◆ Problem: Skip every line before the one containing "map said (event_finding events_report", then copy that line and the rest of the entries below exactly, through the last line.

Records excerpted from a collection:

****************

(* ===== verification/Payload.v ===== *)
(** * What the scanners share

    Writing a payload the way encoding/json does, reading a list that may have failed, and
    what the report reads back from such a payload. *)

From Stdlib Require Import ZArith Lia String Ascii.
From stdpp Require Import base gmap strings list sets.
From S2P Require Import Prelude Maps Float64 Ratio Text Data Observe Findings Finders FindSecurity Scan.

Local Open Scope nat_scope.

(** ** Payload members *)

(** [omitempty]. *)
Definition text_member (key s : string) : list (string * json) := if String.eqb s "" then [] else [(key, JStr s)].

(** A nil slice is null. *)
Definition list_json {A} (f : A -> json) (l : list A) : json := match l with [] => JNull | _ => JArr (map f l) end.

(** A map is written in the order of its keys; an empty one is left out. *)
Definition label_map_json (m : gmap string string) : json := JObj (map (fun kv => (fst kv, JStr (snd kv))) (map_to_list m)).

Definition int_json (z : Z) : json := JNum (f_of_Z z).

(** ** Lists of objects *)

(** What the cut leaves out; nothing when the list is short enough. *)
Lemma topn_parts {A} (l : list A) n c : exists hidden, TopN l n c ++ hidden ≡ₚ l /\ (length l <= n -> hidden = []).
Proof.
  exists (drop n (isort (less_of c) l)). split.
  - unfold TopN. rewrite take_drop. apply isort_perm.
  - intros H. apply drop_ge. by rewrite isort_length.
Qed.

(** [sort.Slice] by namespace, then name. *)
Definition by_place {A} (place : A -> string * string) : A -> A -> comparison :=
  cmp_lex (cmp_on (fun a => fst (place a)) String.compare) (cmp_on (fun a => snd (place a)) String.compare).

Definition sort_places {A} (place : A -> string * string) (l : list A) : list A := isort (less_of (by_place place)) l.

(** How many namespaces the objects are in. *)
Definition namespaces_of (places : list string) : nat := size (list_to_set places : gset string).

(** What is listed ranks no lower than what is left out. *)
Lemma topn_ranked {A} (c : A -> A -> comparison) `{!CmpOrder c} (l : list A) n :
  exists hidden, TopN l n c ++ hidden ≡ₚ l /\ forall x y, x ∈ TopN l n c -> y ∈ hidden -> cmp_le c x y.
Proof.
  exists (drop n (isort (less_of c) l)). unfold TopN. split; [rewrite take_drop; apply isort_perm|].
  pose proof (isort_sorted c l) as Hs. revert Hs. generalize (isort (less_of c) l). clear l. intros l Hs. revert n.
  induction Hs as [|z l Hs IH Hz]; intros n x y Hx Hy; [by rewrite drop_nil in Hy; apply elem_of_nil in Hy|].
  destruct n as [|n]; [by rewrite take_0 in Hx; apply elem_of_nil in Hx|]. cbn [take drop] in Hx, Hy.
  apply elem_of_cons in Hx as [->|Hx]; [|by apply (IH n)]. rewrite List.Forall_forall in Hz. apply Hz, list_elem_of_In.
  rewrite <- (take_drop n l). apply elem_of_app. by right.
Qed.

(** A list the scanner cannot do without; a failed read leaves it empty. *)
Definition required_list {E} `{!ApiError E} {A} (cov : Coverage E) (what : string) (read : list A + E) : Coverage E * list A :=
  match read with
  | inl l => (fst (Require cov what None), l)
  | inr err => (fst (Require cov what (Some err)), [])
  end.

(** A list whose failure is only noted. *)
Definition optional_list {E} `{!ApiError E} {A} (cov : Coverage E) (what : string) (read : list A + E) : Coverage E * list A :=
  match read with
  | inl l => (fst (Observe cov what None), l)
  | inr err => (fst (Observe cov what (Some err)), [])
  end.

(** ** Reading back *)

Lemma members_lookup {A} (l : list (string * A)) k a : NoDup (map fst l) -> (k, a) ∈ l -> (list_to_map l : gmap string A) !! k = Some a.
Proof. intros H1 H2. by apply elem_of_list_to_map. Qed.

Lemma observed_count r s c m o key n : clusterView r s c = (m, o) -> seen o = true ->
  m !! key = Some (count_json n) -> (Z.of_nat n <= 2 ^ 53)%Z -> observeInt r s c key = (Z.of_nat n, o).
Proof.
  intros Hv Ho Hk Hn. unfold observeInt, observe. rewrite Hv. destruct o; [done| |];
    rewrite Hk; cbn [util_Float64 count_json]; by rewrite f_to_int_of_Z by lia.
Qed.

Lemma objects_listed {A} (fields : A -> list (string * json)) (m : obj) k (l : list A) :
  m !! k = Some (list_json (fun a => JObj (fields a)) l) -> objects (get_arr m k) = map (fun a => list_to_map (fields a)) l.
Proof.
  intros H. unfold get_arr. rewrite H. destruct l as [|a l]; [done|]. cbn [list_json]. unfold objects.
  generalize (a :: l). intros l'. induction l' as [|x l' IH]; [done|]. cbn. f_equal. exact IH.
Qed.

Definition said (f : Finding) : string * string * list string := (fi_Rule f, fi_Title f, fi_Affected f).

Lemma strings_read l : strings_of (map JStr l) = l.
Proof. induction l as [|x l IH]; [done|]. change (x :: strings_of (map JStr l) = x :: l). by rewrite IH. Qed.

(** What the report says of a list of objects in trouble: their number, and their names. *)
Definition due (rule what c : string) (names : list string) : list (string * string * list string) :=
  match names with
  | [] => []
  | _ => [(rule, (c ++ " has " ++ itoa (zlen names) ++ " " ++ what)%string, capList names)]
  end.

Lemma due_when rule what c names desc sev scanner rem :
  map said (when (0 <? zlen names)%Z
    (finding_of rule (c ++ " has " ++ itoa (zlen names) ++ " " ++ what) desc sev c scanner (capList names) rem)) =
  due rule what c names.
Proof. by destruct names. Qed.

(** A report with the payload of one scanner on one cluster. *)
Definition one_section (name : string) (data : json) : Report := {|
  rp_Clusters := ["c1"];
  rp_Sections := {[ name := {| sr_Uniform := false; sr_PerCluster := {[ "c1" := data ]}; sr_Divergences := [] |} ]};
  rp_Summary := summary_zero; rp_Findings := []; rp_ClusterHealths := []; rp_Outliers := []; rp_Distributions := [];
  rp_DeviationMass := ∅; rp_ScoreAttribution := None; rp_FleetScore := fleet_score_zero; rp_Cohorts := []; rp_Degraded := [];
  rp_Incidents := []; rp_Notes := []; rp_runs := None |}.
(* ===== verification/Events.v ===== *)
(** * internal/scanner/events

    The warning events of the last hour, counted by reason, and the finding read back.
    Instants are nanoseconds ([GoTime]); a timestamp the API left out is 0. The text of an
    instant in the time zone of the process is a parameter. *)

From Stdlib Require Import ZArith Lia String Ascii Sorted.
From stdpp Require Import base gmap strings list sets.
From S2P Require Import Prelude Maps Float64 Ratio GoTime Text Strs Data Observe Findings Finders FindHealth FindSecurity Scan Payload.

Local Open Scope Z_scope.

Definition warningWindow : Z := Hour.
Definition maxRecentWarnings : nat := 50.

(** int32 arithmetic. *)
Definition wrap32 (z : Z) : Z := (z + 2 ^ 31) mod 2 ^ 32 - 2 ^ 31.

Record Event := {
  ev_Namespace : string; ev_Object : string; ev_Kind : string; ev_Reason : string; ev_Message : string; ev_Type : string;
  ev_Count : Z; ev_FirstTimestamp : Z; ev_LastTimestamp : Z; ev_CreationTimestamp : Z }.

Record EventInfo := {
  ei_Namespace : string; ei_InvolvedObject : string; ei_Kind : string; ei_Reason : string; ei_Message : string;
  ei_Type : string; ei_Count : Z; ei_FirstSeen : string; ei_LastSeen : string }.

Record ReasonSummary := { rs_Reason : string; rs_Count : Z; rs_EventCount : nat }.

Record EventData := {
  evd_WarningEvents : nat; evd_TopWarningReasons : list ReasonSummary; evd_RecentWarnings : list EventInfo;
  evd_WindowSeconds : Z }.

Section Events.
Context (Format : Z -> string).

(** The first [maxLen] bytes, the last three of them dots. *)
Definition truncateMessage (msg : string) (maxLen : nat) : string :=
  if (String.length msg <=? maxLen)%nat then msg else (String.substring 0 (maxLen - 3) msg ++ "...")%string.

Definition or_created (ev : Event) (t : Z) : Z := if IsZero t then ev_CreationTimestamp ev else t.
Definition lastSeen (ev : Event) : Z := or_created ev (ev_LastTimestamp ev).
Definition firstSeen (ev : Event) : Z := or_created ev (ev_FirstTimestamp ev).
Definition occurrences (ev : Event) : Z := if ev_Count ev =? 0 then 1 else ev_Count ev.

Definition in_window (now : Z) (ev : Event) : bool := negb (lastSeen ev <? now - warningWindow).

Definition event_info (ev : Event) : EventInfo := {|
  ei_Namespace := ev_Namespace ev; ei_InvolvedObject := ev_Object ev; ei_Kind := ev_Kind ev; ei_Reason := ev_Reason ev;
  ei_Message := truncateMessage (ev_Message ev) 500; ei_Type := ev_Type ev; ei_Count := occurrences ev;
  ei_FirstSeen := Format (firstSeen ev); ei_LastSeen := Format (lastSeen ev) |}.

Definition compareWarnings : EventInfo -> EventInfo -> comparison :=
  cmp_lex (cmp_rev (cmp_on ei_LastSeen String.compare))
    (cmp_lex (cmp_on ei_Namespace String.compare)
       (cmp_lex (cmp_on ei_Kind String.compare)
          (cmp_lex (cmp_on ei_InvolvedObject String.compare)
             (cmp_lex (cmp_on ei_Reason String.compare) (cmp_on ei_Message String.compare))))).

Definition compareReasons : ReasonSummary -> ReasonSummary -> comparison :=
  cmp_lex (cmp_rev (cmp_on rs_Count Z.compare)) (cmp_on rs_Reason String.compare).

(** [reasonCounts] and [reasonEventCounts], which have the same keys. *)
Definition count_reason (counts : gmap string (Z * nat)) (ev : Event) : gmap string (Z * nat) :=
  let before := default (0, O) (counts !! ev_Reason ev) in
  <[ev_Reason ev := (wrap32 (fst before + occurrences ev), S (snd before))]> counts.

Definition reasonCounts (recent : list Event) : gmap string (Z * nat) := fold_left count_reason recent ∅.

Definition reason_summary (entry : string * (Z * nat)) : ReasonSummary :=
  {| rs_Reason := fst entry; rs_Count := fst (snd entry); rs_EventCount := snd (snd entry) |}.

(** [order] is the order in which the map of reasons is ranged over. *)
Definition audit_events (order : list (string * (Z * nat)) -> list (string * (Z * nat))) (now : Z) (eventList : list Event) : EventData :=
  let recent := List.filter (in_window now) eventList in {|
  evd_WarningEvents := length recent;
  evd_TopWarningReasons := TopN (map reason_summary (order (map_to_list (reasonCounts recent)))) 10 compareReasons;
  evd_RecentWarnings := TopN (map event_info recent) maxRecentWarnings compareWarnings;
  evd_WindowSeconds := Z.quot warningWindow Second |}.

Definition reason_members (s : ReasonSummary) : list (string * json) := [
  ("reason", JStr (rs_Reason s)); ("count", int_json (rs_Count s)); ("event_count", count_json (rs_EventCount s))].

Definition event_members (e : EventInfo) : list (string * json) := [
  ("namespace", JStr (ei_Namespace e)); ("involved_object", JStr (ei_InvolvedObject e)); ("kind", JStr (ei_Kind e));
  ("reason", JStr (ei_Reason e)); ("message", JStr (ei_Message e)); ("type", JStr (ei_Type e));
  ("count", int_json (ei_Count e)); ("first_seen", JStr (ei_FirstSeen e)); ("last_seen", JStr (ei_LastSeen e))].

Definition events_members (d : EventData) : list (string * json) := [
  ("warning_events", count_json (evd_WarningEvents d));
  ("top_warning_reasons", list_json (fun s => JObj (reason_members s)) (evd_TopWarningReasons d));
  ("recent_warnings", list_json (fun e => JObj (event_members e)) (evd_RecentWarnings d));
  ("window_seconds", int_json (evd_WindowSeconds d))].

Definition EventScanner {E} `{!ApiError E} (order : list (string * (Z * nat)) -> list (string * (Z * nat))) (now : Z)
  (events : list Event + E) : Result * option coverageError :=
  let '(cov, eventList) := optional_list coverage_empty "events" events in
  Finish cov "events" (JObj (events_members (audit_events order now eventList))).

(** ** Facts *)

Lemma wrap32_range z : - 2 ^ 31 <= wrap32 z < 2 ^ 31.
Proof. unfold wrap32. pose proof (Z.mod_pos_bound (z + 2 ^ 31) (2 ^ 32)). lia. Qed.

Lemma wrap32_add a b : wrap32 (wrap32 a + b) = wrap32 (a + b).
Proof.
  unfold wrap32. f_equal. replace ((a + 2 ^ 31) mod 2 ^ 32 - 2 ^ 31 + b + 2 ^ 31) with ((a + 2 ^ 31) mod 2 ^ 32 + b) by lia.
  rewrite Z.add_mod_idemp_l by lia. f_equal. lia.
Qed.

(** What is recorded of a reason: its occurrences in int32, and its events. *)
Definition with_reason (reason : string) (recent : list Event) : list Event :=
  List.filter (fun ev => String.eqb (ev_Reason ev) reason) recent.

Definition occurred (recent : list Event) : Z := wrap32 (fold_left (fun n ev => n + occurrences ev) recent 0).

Lemma reason_counts recent reason : reasonCounts recent !! reason =
  match with_reason reason recent with
  | [] => None
  | evs => Some (occurred evs, length evs)
  end.
Proof.
  unfold reasonCounts. induction recent as [|ev recent IH] using rev_ind; [done|].
  rewrite fold_left_app. cbn [fold_left]. set (counts := fold_left count_reason recent ∅) in *. clearbody counts.
  unfold count_reason, with_reason in *. rewrite List.filter_app. cbn [List.filter].
  destruct (String.eqb_spec (ev_Reason ev) reason) as [<-|Hne].
  - rewrite IH. destruct (List.filter _ recent) as [|x l]; cbn [default app].
    + rewrite lookup_insert_eq. done.
    + rewrite lookup_insert_eq. f_equal. f_equal; [|cbn; rewrite length_app; cbn; lia].
      unfold occurred. rewrite app_comm_cons, fold_left_app. cbn [fold_left]. unfold id. cbn [fst]. by rewrite wrap32_add.
  - rewrite app_nil_r. rewrite lookup_insert_ne by done. exact IH.
Qed.

(** The order in which the map is ranged over does not matter: reasons are distinct. *)
Lemma ranked_order_free (entries1 entries2 : list (string * (Z * nat))) : NoDup entries1.*1 -> entries1 ≡ₚ entries2 ->
  TopN (map reason_summary entries1) 10 compareReasons = TopN (map reason_summary entries2) 10 compareReasons.
Proof.
  intros Hd Hp. unfold TopN. f_equal. apply (isort_perm_eq compareReasons); [|by apply Permutation_map].
  intros x y Hx Hy Hc. apply list_elem_of_In, in_map_iff in Hx as ([k [o n]] & <- & Hx).
  apply list_elem_of_In, in_map_iff in Hy as ([k' [o' n']] & <- & Hy). unfold reason_summary. cbn [fst snd].
  assert (k = k') as <-.
  { unfold compareReasons, cmp_lex, cmp_on, cmp_rev, cmp_then in Hc. cbn in Hc. destruct (o' ?= o); try done. by apply string_compare_antisym. }
  apply list_elem_of_In in Hx. apply list_elem_of_In in Hy. assert ((o, n) = (o', n')) as [= <- <-] by (by eapply NoDup_fst_inv). done.
Qed.

(** The reasons a scan of these events ranks: each with its own count, most frequent first. *)
Definition summaries (recent : list Event) : list ReasonSummary := map reason_summary (map_to_list (reasonCounts recent)).

Lemma summaries_count recent s : s ∈ summaries recent ->
  rs_Count s = occurred (with_reason (rs_Reason s) recent) /\ rs_EventCount s = length (with_reason (rs_Reason s) recent) /\
  (0 < rs_EventCount s)%nat.
Proof.
  intros ([k [o n]] & <- & Hk%list_elem_of_In%elem_of_map_to_list)%list_elem_of_In%in_map_iff.
  rewrite reason_counts in Hk. cbn [reason_summary rs_Count rs_EventCount rs_Reason fst snd].
  destruct (with_reason k recent); [done|]. injection Hk as <- <-. cbn. split_and!; [done|done|lia].
Qed.

Lemma reason_read s : - 2 ^ 31 <= rs_Count s < 2 ^ 31 -> reason_text (list_to_map (reason_members s)) =
  if String.eqb (rs_Reason s) "" then None else Some (rs_Reason s ++ " (" ++ itoa (rs_Count s) ++ ")")%string.
Proof.
  intros Hs. unfold reason_text.
  assert (get_int (list_to_map (reason_members s)) "count" = rs_Count s) as ->.
  { transitivity (f_to_int (f_of_Z (rs_Count s))); [reflexivity|]. apply f_to_int_of_int. lia. }
  reflexivity.
Qed.

Definition named_reason (s : ReasonSummary) : option string :=
  if String.eqb (rs_Reason s) "" then None else Some (rs_Reason s ++ " (" ++ itoa (rs_Count s) ++ ")")%string.

(** The event finding counts the warnings of the last hour and names their three most
    frequent reasons. For the payload the scanner writes for a list of events, there is a
    finding exactly when some event was last seen within the window; it counts those events,
    and the reasons it names are ranked by how often they occurred, of ten at most, whatever
    the order in which Go ranges over the map. *)
Theorem event_finding_exact order now eventList r c o :
  let recent := List.filter (in_window now) eventList in
  clusterView r "events" c = (list_to_map (events_members (audit_events order now eventList)), o) -> seen o = true ->
  (forall l, order l ≡ₚ l) -> Z.of_nat (length eventList) <= 2 ^ 53 ->
  map said (event_finding r c) =
    (if (length recent =? 0)%nat then []
     else [("events/warning-volume"%string, (c ++ " has " ++ itoa (zlen recent) ++ " warning event(s) in the last hour")%string,
            take 3 (omap named_reason (TopN (summaries recent) 10 compareReasons)))]) /\
  (forall s, s ∈ summaries recent -> rs_Count s = occurred (with_reason (rs_Reason s) recent)).
Proof.
  intros recent Hv Ho Horder Hlen. split; [|intros s Hs; apply (summaries_count recent s Hs)].
  unfold event_finding. pose proof (filter_length_le (in_window now) eventList) as Hle. fold recent in Hle.
  rewrite (observed_count r "events" c _ o "warning_events" (length recent) Hv Ho) by (reflexivity || lia).
  rewrite Ho. cbn [negb orb]. destruct (Nat.eqb_spec (length recent) 0) as [->|Hn]; [done|].
  rewrite (proj2 (Z.eqb_neq (Z.of_nat (length recent)) 0)) by lia.
  destruct (observeInt r "node-health" c "node_count") as [nodes nodesObs]. cbn [map said]. unfold said.
  cbn [fi_Rule fi_Title fi_Affected finding_of]. do 2 f_equal.
  unfold topEventReasons. rewrite Hv, Ho. cbn [negb].
  rewrite (objects_listed reason_members _ "top_warning_reasons" (TopN (map reason_summary (order (map_to_list (reasonCounts recent)))) 10 compareReasons)) by reflexivity.
  rewrite (ranked_order_free _ (map_to_list (reasonCounts recent))); [|rewrite Horder; apply NoDup_fst_map_to_list|apply Horder].
  f_equal. rewrite omap_map. fold (summaries recent).
  assert (Hall : forall s, s ∈ TopN (summaries recent) 10 compareReasons -> - 2 ^ 31 <= rs_Count s < 2 ^ 31).
  { intros s (i & Hi & _)%elem_of_take. apply list_elem_of_lookup_2, isort_elem_of, summaries_count in Hi as [-> _].
    apply wrap32_range. }
  revert Hall. generalize (TopN (summaries recent) 10 compareReasons). intros l Hall. induction l as [|s l IH]; [done|].
  cbn [omap list_omap]. rewrite reason_read by (apply Hall; by left). unfold named_reason at 1.
  destruct (String.eqb (rs_Reason s) ""); [|f_equal]; apply IH; intros; apply Hall; by right.
Qed.
End Events.

Definition warning (reason : string) (count last : Z) : Event := {|
  ev_Namespace := "web"; ev_Object := "front"; ev_Kind := "Pod"; ev_Reason := reason; ev_Message := "";
  ev_Type := "Warning"; ev_Count := count; ev_FirstTimestamp := 0; ev_LastTimestamp := last; ev_CreationTimestamp := 5 * Day |}.

(** One reason twice, an event with neither count nor last timestamp, one too old. *)
Definition four_events : list Event :=
  [warning "BackOff" 7 (5 * Day); warning "Unhealthy" 0 0; warning "BackOff" 2 (5 * Day); warning "Failed" 90 (4 * Day)].

Definition events_data : EventData := audit_events RFC3339 (@rev _) (5 * Day + Minute) four_events.

Definition events_report : Report := one_section "events" (JObj (events_members events_data)).

Lemma event_finding_exact_witness :
  clusterView events_report "events" "c1" = (list_to_map (events_members events_data), observed) /\
  map said (event_finding events_report "c1") =
    [("events/warning-volume", "c1 has 3 warning event(s) in the last hour", ["BackOff (9)"; "Unhealthy (1)"])]%string.
Proof.
  assert (Hv : clusterView events_report "events" "c1" = (list_to_map (events_members events_data), observed)) by reflexivity.
  split; [exact Hv|].
  rewrite (proj1 (event_finding_exact RFC3339 (@rev _) (5 * Day + Minute) four_events events_report "c1" observed Hv eq_refl
    (fun l => Permutation_sym (Permutation_rev l)) ltac:(vm_compute; discriminate))).
  vm_compute. reflexivity.
Defined.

****************

◆ Answer box:
  map said (event_finding events_report "c1") =
    [("events/warning-volume", "c1 has 3 warning event(s) in the last hour", ["BackOff (9)"; "Unhealthy (1)"])]%string.
Proof.
  assert (Hv : clusterView events_report "events" "c1" = (list_to_map (events_members events_data), observed)) by reflexivity.
  split; [exact Hv|].
  rewrite (proj1 (event_finding_exact RFC3339 (@rev _) (5 * Day + Minute) four_events events_report "c1" observed Hv eq_refl
    (fun l => Permutation_sym (Permutation_rev l)) ltac:(vm_compute; discriminate))).
  vm_compute. reflexivity.
Defined.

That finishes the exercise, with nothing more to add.